**Your task**
Output the entries below exactly, from the first line to the line holding "destruct HS as", both included.

**Records shown**
(** The queue is given to the descriptors until one of the two is empty. *)
Lemma process_loop_serving i : forall fuel s,
  serving i s -> 0 < fuel -> (pending s = [] ∨ queue_total_size (ctrl s) = 0 ∨ 2 + length (pending s) <= fuel) ->
  exists s', process_pull_into_loop fuel (Some i) s = Some (Ok tt, s') ∧ serving i s' ∧
    (pending s' = [] ∨ queue (ctrl s') = []) ∧ frame (pending s) (pending s') s s' ∧ steady s s' ∧ kinds s s'.
Proof.
  induction fuel as [|fuel IH]; intros s HS Hfu Hen; [lia|]. cbn [process_pull_into_loop]. rewrite !bind_gets.
  destruct (pending s) as [|d ds] eqn:Hp.
  { exists s. rewrite Hp. split; [done|]. split; [done|]. split; [left; done|]. split; [apply frame_refl|]. split; [done|apply kinds_same; done]. }
  destruct (Nat.eqb_spec (queue_total_size (ctrl s)) 0) as [H0|H0].
  { exists s. rewrite Hp. split; [done|]. split; [done|]. split; [right; eapply queue_nil; [apply HS|done]|].
    split; [apply frame_refl|]. split; [done|apply kinds_same; done]. }
  destruct (serving_requests i s d ds HS Hp) as (rd & p & ps & Hrd & Hk & Hrq).
  destruct HS as [HC Hst Hty Hbk Hwt Hrn Hri Hkd]. rewrite Hp in *.
  destruct (fill_core d ds 0 s HC Hst) as (n & ready & s1 & H1 & HC1 & Hdr & Hbk1 & Hrdy); [apply Hbk; set_solver|apply Hwt; set_solver|].
  set (d' := set_filled (bytes_filled d + n) d) in *.
  pose proof (drained_total _ _ _ _ Hdr) as Ht1.
  assert (Hp1 : pending s1 = d :: ds) by (destruct Hdr as (B & q & -> & _); exact Hp).
  assert (Hother : forall b, b ∈ ds -> backed s b -> backed s1 b).
  { intros b Hb Hbb. destruct Hdr as (B & q & -> & _ & _ & Hsm). eapply backed_ext; [|exact Hbb]. apply Hsm.
    destruct (nodup_head d ds s (k_nodup _ _ _ HC)) as (_ & N2 & _). intros Heq. apply N2. rewrite <- Heq. apply list_elem_of_fmap. eauto. }
  assert (Hs1 : strm s1 = strm s ∧ readers s1 = readers s ∧ byob_request (ctrl s1) = None).
  { destruct Hdr as (B & q & -> & _). done. }
  destruct Hs1 as (E1 & E2 & E3).
  rewrite (bind_ok _ _ _ _ _ H1). cbn beta iota. rewrite bind_modify.
  set (s2 := set_pending (d' :: ds) s1).
  assert (HC2 : core (d' :: ds) 0 s2) by (eapply core_same; [apply set_pending_same|exact HC1]).
  assert (HF2 : frame (d :: ds) (d' :: ds) s s2).
  { eapply frame_trans; [apply (drained_frame d d' n s s1 ds); done|apply frame_same, set_pending_same]. }
  inversion Hty as [|? ? Hd Hds]; subst.
  destruct ready.
  - destruct Hrdy as [Hmin Hdiv]. set (s3 := set_pending ds s2).
    assert (Hsh : shift_pending_pull_into s2 = Some (Ok d', s3)).
    { rewrite (shift_eq d' ds s2) by done. rewrite (invalidate_id s2) by done. done. }
    assert (HC3 : core (d' :: ds) 0 s3) by (eapply core_same; [apply set_pending_same|exact HC2]).
    destruct (commit_core d' ds 0 s3 i rd p ps HC3) as (s4 & H4 & HC4 & F1 & F2 & F3 & HF4 & Hb4); try done;
      [cbn; congruence|cbn; congruence|].
    assert (HS4 : serving i s4).
    { assert (Hp4 : pending s4 = ds) by (rewrite F1; done). split; rewrite ?Hp4, ?F1, ?F2.
      - exact HC4.
      - cbn. congruence.
      - done.
      - intros b Hb. apply Hb4; [done|]. apply (Hother b Hb). apply Hbk. set_solver.
      - intros b Hb. apply Hwt. set_solver.
      - cbn. exact E3.
      - cbn. congruence.
      - exists (mkReader (r_kind rd) (closed_promise rd) (attached rd) ps). rewrite F3.
        split; [apply set_requests_lookup; cbn; congruence|done]. }
    destruct (IH s4 HS4) as (s' & Hs' & HS' & Hend & HF' & Hst' & Hkd').
    { cbn [length] in Hen. destruct Hen as [Hen|[Hen|Hen]]; [done|done|lia]. }
    { rewrite F1. cbn [length] in Hen |- *. change (pending s3) with ds. destruct Hen as [Hen|[Hen|Hen]]; [done|done|right; right; lia]. }
    exists s'. split; [|split; [done|]; split; [done|]; split; [|split]].
    + rewrite (bind_ok _ _ _ _ _ (eq_trans (bind_ok _ _ _ _ _ Hsh) H4)). exact Hs'.
    + rewrite F1 in HF'. change (pending s3) with ds in HF'.
      eapply frame_trans; [exact HF2|]. eapply frame_trans; [|exact HF'].
      eapply frame_trans; [|exact HF4]. apply frame_same, set_pending_same.
    + eapply steady_trans; [|exact Hst']. split; [rewrite F2; exact E1|]. rewrite F1.
      destruct (drained_steady _ _ _ _ Hdr) as (_ & A2 & A3). split; [exact A2|exact A3].
    + eapply kinds_trans; [|exact Hkd']. apply (kinds_requests i rd ps); [exact Hrd|]. rewrite F3. cbn. rewrite E2. done.
  - destruct Hrdy as [-> Hsm].
    assert (HS2 : serving i s2).
    { split; try done; cbn [pending_pull_intos ctrl s2 set_pending set_ctrl].
      - cbn. congruence.
      - constructor; done.
      - intros b Hb. apply elem_of_cons in Hb as [->|Hb]; [exact Hbk1|]. apply (Hother b Hb), Hbk. set_solver.
      - intros b Hb. apply elem_of_cons in Hb as [->|Hb]; [exact Hsm|]. apply Hwt. set_solver.
      - cbn. congruence.
      - exists rd. cbn. split; [congruence|done]. }
    destruct (IH s2 HS2) as (s' & Hs' & HS' & Hend & HF' & Hst' & Hkd').
    { cbn [length] in Hen. destruct Hen as [Hen|[Hen|Hen]]; [done|done|lia]. }
    { right; left. cbn. lia. }
    exists s'. split; [exact Hs'|]. split; [done|]. split; [done|]. split; [|split].
    + eapply frame_trans; [exact HF2|exact HF'].
    + eapply steady_trans; [|exact Hst']. split; [exact E1|]. destruct (drained_steady _ _ _ _ Hdr) as (_ & A2 & A3). done.
    + eapply kinds_trans; [|exact Hkd']. apply kinds_same. exact E2.
Qed.

(** ** What every operation keeps *)

Definition byob_locked (s : st) : Prop :=
  exists i rd, reader (strm s) = Some i ∧ readers s !! i = Some rd ∧ r_kind rd = ByobReader.

Record moves (s s' : st) : Prop := Moves {
  mv_frame : frame (pending s) (pending s') s s';
  mv_pulling : pulling (ctrl s) = true -> pulling (ctrl s') = true;
  mv_kinds : kinds s s';
}.

(** The reader stays, and without a BYOB reader no descriptors are added. *)
Definition keeps (s s' : st) : Prop :=
  reader (strm s') = reader (strm s) ∧ (~ byob_locked s -> length (pending s') <= length (pending s)).

Lemma moves_refl s : moves s s.
Proof. split; [apply frame_refl|done|apply kinds_same; done]. Qed.

Lemma moves_trans s1 s2 s3 : moves s1 s2 -> moves s2 s3 -> moves s1 s3.
Proof.
  intros [] []. split; [eapply frame_trans; done|auto|eapply kinds_trans; done].
Qed.

Lemma keeps_trans s1 s2 s3 : moves s1 s2 -> inv s1 -> keeps s1 s2 -> keeps s2 s3 -> keeps s1 s3.
Proof.
  intros HM HI [H1 H2] [H3 H4]. split; [congruence|]. intros Hn. specialize (H2 Hn). assert (Hn2 : ~ byob_locked s2).
  { intros (i & rd & Hr & Hrd & Hk). apply Hn. rewrite H1 in Hr. destruct (k_cur _ _ _ (i_core _ HI) i Hr) as (rd1 & Hrd1 & _).
    destruct (mv_kinds _ _ HM i rd1 Hrd1) as (rd' & Hrd' & Hk'). exists i, rd1. split; [done|]. split; [done|]. congruence. }
  specialize (H4 Hn2). lia.
Qed.

Definition good (s s' : st) : Prop := inv s' ∧ moves s s' ∧ keeps s s'.

Lemma good_refl s : inv s -> good s s.
Proof. intros. split; [done|]. split; [apply moves_refl|done]. Qed.

Lemma good_trans s1 s2 s3 : inv s1 -> good s1 s2 -> good s2 s3 -> good s1 s3.
Proof.
  intros HI (I1 & M1 & K1) (I2 & M2 & K2). split; [done|]. split; [eapply moves_trans; done|eapply keeps_trans; done].
Qed.

(** A change that the invariant does not see. *)
Lemma good_same s s' :
  inv s -> same s s' -> pending s' = pending s -> (pulling (ctrl s) = true -> pulling (ctrl s') = true) -> good s s'.
Proof.
  intros HI HS Hp Hpl. pose proof HS as (Hb & Hsh & Hrq & Hrd & Hst & Hre & Hlg & Hq & Ht & Ha & Hbr & Hal). split; [|split].
  - destruct HI. split; rewrite ?Hp, ?Hq; [eapply core_same; done|done|done|].
    rewrite (waiting_ext DefaultReader s s') by done. done.
  - split; [rewrite Hp; apply frame_same; done|done|]. intros i rd Hi. rewrite Hrd. eauto.
  - split; [done|]. rewrite Hp. done.
Qed.

Lemma good_promises P s : inv s -> good s (set_promises P s).
Proof. intros HI. apply good_same; [done|repeat split|done|done]. Qed.

Lemma good_settle p r s : inv s -> good s (settle p r s).
Proof. intros HI. destruct (settle_only p r s) as [P ->]. apply good_promises. done. Qed.

Lemma good_log e s : inv s -> neutral e -> good s (push_log e s).
Proof.
  intros HI He. split; [|split].
  - destruct HI. split; try done. apply core_log; done.
  - split; [|done|apply kinds_same; done]. split; [done|]. cbn. apply prefix_app_r. done.
  - done.
Qed.

(** ** Closing and erroring *)

Lemma core_state V x s X :
  X <> Readable -> core V x s -> (X = Closed -> forall d V', V = d :: V' -> (d_element_size d | bytes_filled d)%nat) ->
  (forall e, X = Errored e -> V = []) -> waiting DefaultReader s = [] -> core V x (set_state X s).
Proof.
  intros HX [] Hc He Hw. split; try done; cbn; try done.
  intros Ht. specialize (k_fifo Ht). unfold fifo in *. change (log (set_state X s)) with (log s).
  assert (Hr : is_readable (set_state X s) = false) by (unfold is_readable; cbn; destruct X; done). rewrite Hr.
  change (filled V (set_state X s)) with (filled V s). destruct (is_readable s); [|done].
  exists (queued s). rewrite <- k_fifo, app_assoc. done.
Qed.

(** The requests of the stream's reader are answered by settling promises. *)
Lemma finish_rest X s i rd r :
  exists P, foldl (fun s p => settle p r s) (set_requests i rd [] (set_state X s)) (requests rd) =
    set_promises P (set_state X (set_requests i rd [] s)).
Proof. destruct (settle_all_only r (requests rd) (set_requests i rd [] (set_state X s))) as [P ->]. exists P. done. Qed.

Lemma resolve_rest rp r s : exists P, (if settles rp then settle (promise rp) r s else s) = set_promises P s.
Proof. destruct (settles rp); [apply settle_only|exists (promises s); destruct s; done]. Qed.

Definition default_emptied (s : st) : st :=
  match reader_at (reader (strm s)) s with
  | Some (i, rd) => match r_kind rd with DefaultReader => set_requests i rd [] s | ByobReader => s end
  | None => s
  end.

Lemma close_rest s : exists P, readable_stream_close (reader (strm s)) s = set_promises P (set_state Closed (default_emptied s)).
Proof.
  unfold readable_stream_close, default_emptied. change (reader_at (reader (strm s)) (set_state Closed s)) with (reader_at (reader (strm s)) s).
  destruct (reader_at (reader (strm s)) s) as [[i rd]|]; [|exists (promises s); destruct s as [? ? ? ? ? ? [] ? ?]; done].
  unfold resolve_undefined. destruct (resolve_rest (closed_promise rd) (Fulfilled RUndefined) (set_state Closed s)) as [P ->].
  destruct (r_kind rd); [|exists P; done].
  destruct (settle_all_only (Fulfilled (RDone None)) (requests rd) (set_requests i rd [] (set_promises P (set_state Closed s)))) as [P' HP'].
  unfold close_steps. rewrite HP'. exists P'. done.
Qed.

Lemma reader_at_lookup i rd s : reader_at (reader (strm s)) s = Some (i, rd) -> reader (strm s) = Some i ∧ readers s !! i = Some rd.
Proof.
  unfold reader_at. destruct (reader (strm s)) as [j|]; [|done]. destruct (readers s !! j) eqn:Hj; [|done]. intros [= <- <-]. done.
Qed.

Lemma emptied_core V x s : core V x s -> core V x (default_emptied s) ∧ waiting DefaultReader (default_emptied s) = [].
Proof.
  intros HC. unfold default_emptied. destruct (reader_at (reader (strm s)) s) as [[i rd]|] eqn:Hr.
  - apply reader_at_lookup in Hr as [Hr Hi]. destruct (r_kind rd) eqn:Hk.
    + split.
      * apply (core_requests V x x); try done. rewrite Hk. rewrite (k_count _ _ _ HC).
        rewrite (waiting_other i rd ByobReader s Hr Hi) by congruence. done.
      * rewrite <- Hk. apply waiting_set; done.
    + split; [done|]. apply (waiting_other i rd DefaultReader s Hr Hi). congruence.
  - split; [done|]. unfold waiting, current. rewrite Hr. done.
Qed.

Lemma core_algorithms V x s b : core V x s -> state (strm s) <> Readable -> core V x (set_algorithms b s).
Proof. intros [] Hs. split; try done. Qed.

Lemma emptied_view s :
  strm (default_emptied s) = strm s ∧ ctrl (default_emptied s) = ctrl s ∧ log (default_emptied s) = log s ∧
  buffers (default_emptied s) = buffers s ∧ shared (default_emptied s) = shared s.
Proof. unfold default_emptied. destruct (reader_at _ s) as [[i rd]|]; [destruct (r_kind rd)|]; done. Qed.

Lemma emptied_algorithms b s : default_emptied (set_algorithms b s) = set_algorithms b (default_emptied s).
Proof.
  unfold default_emptied. change (reader_at (reader (strm (set_algorithms b s))) (set_algorithms b s)) with (reader_at (reader (strm s)) s).
  destruct (reader_at _ s) as [[i rd]|]; [destruct (r_kind rd)|]; done.
Qed.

**Answer to this task**
(** The queue is given to the descriptors until one of the two is empty. *)
Lemma process_loop_serving i : forall fuel s,
  serving i s -> 0 < fuel -> (pending s = [] ∨ queue_total_size (ctrl s) = 0 ∨ 2 + length (pending s) <= fuel) ->
  exists s', process_pull_into_loop fuel (Some i) s = Some (Ok tt, s') ∧ serving i s' ∧
    (pending s' = [] ∨ queue (ctrl s') = []) ∧ frame (pending s) (pending s') s s' ∧ steady s s' ∧ kinds s s'.
Proof.
  induction fuel as [|fuel IH]; intros s HS Hfu Hen; [lia|]. cbn [process_pull_into_loop]. rewrite !bind_gets.
  destruct (pending s) as [|d ds] eqn:Hp.
  { exists s. rewrite Hp. split; [done|]. split; [done|]. split; [left; done|]. split; [apply frame_refl|]. split; [done|apply kinds_same; done]. }
  destruct (Nat.eqb_spec (queue_total_size (ctrl s)) 0) as [H0|H0].
  { exists s. rewrite Hp. split; [done|]. split; [done|]. split; [right; eapply queue_nil; [apply HS|done]|].
    split; [apply frame_refl|]. split; [done|apply kinds_same; done]. }
  destruct (serving_requests i s d ds HS Hp) as (rd & p & ps & Hrd & Hk & Hrq).
  destruct HS as [HC Hst Hty Hbk Hwt Hrn Hri Hkd]. rewrite Hp in *.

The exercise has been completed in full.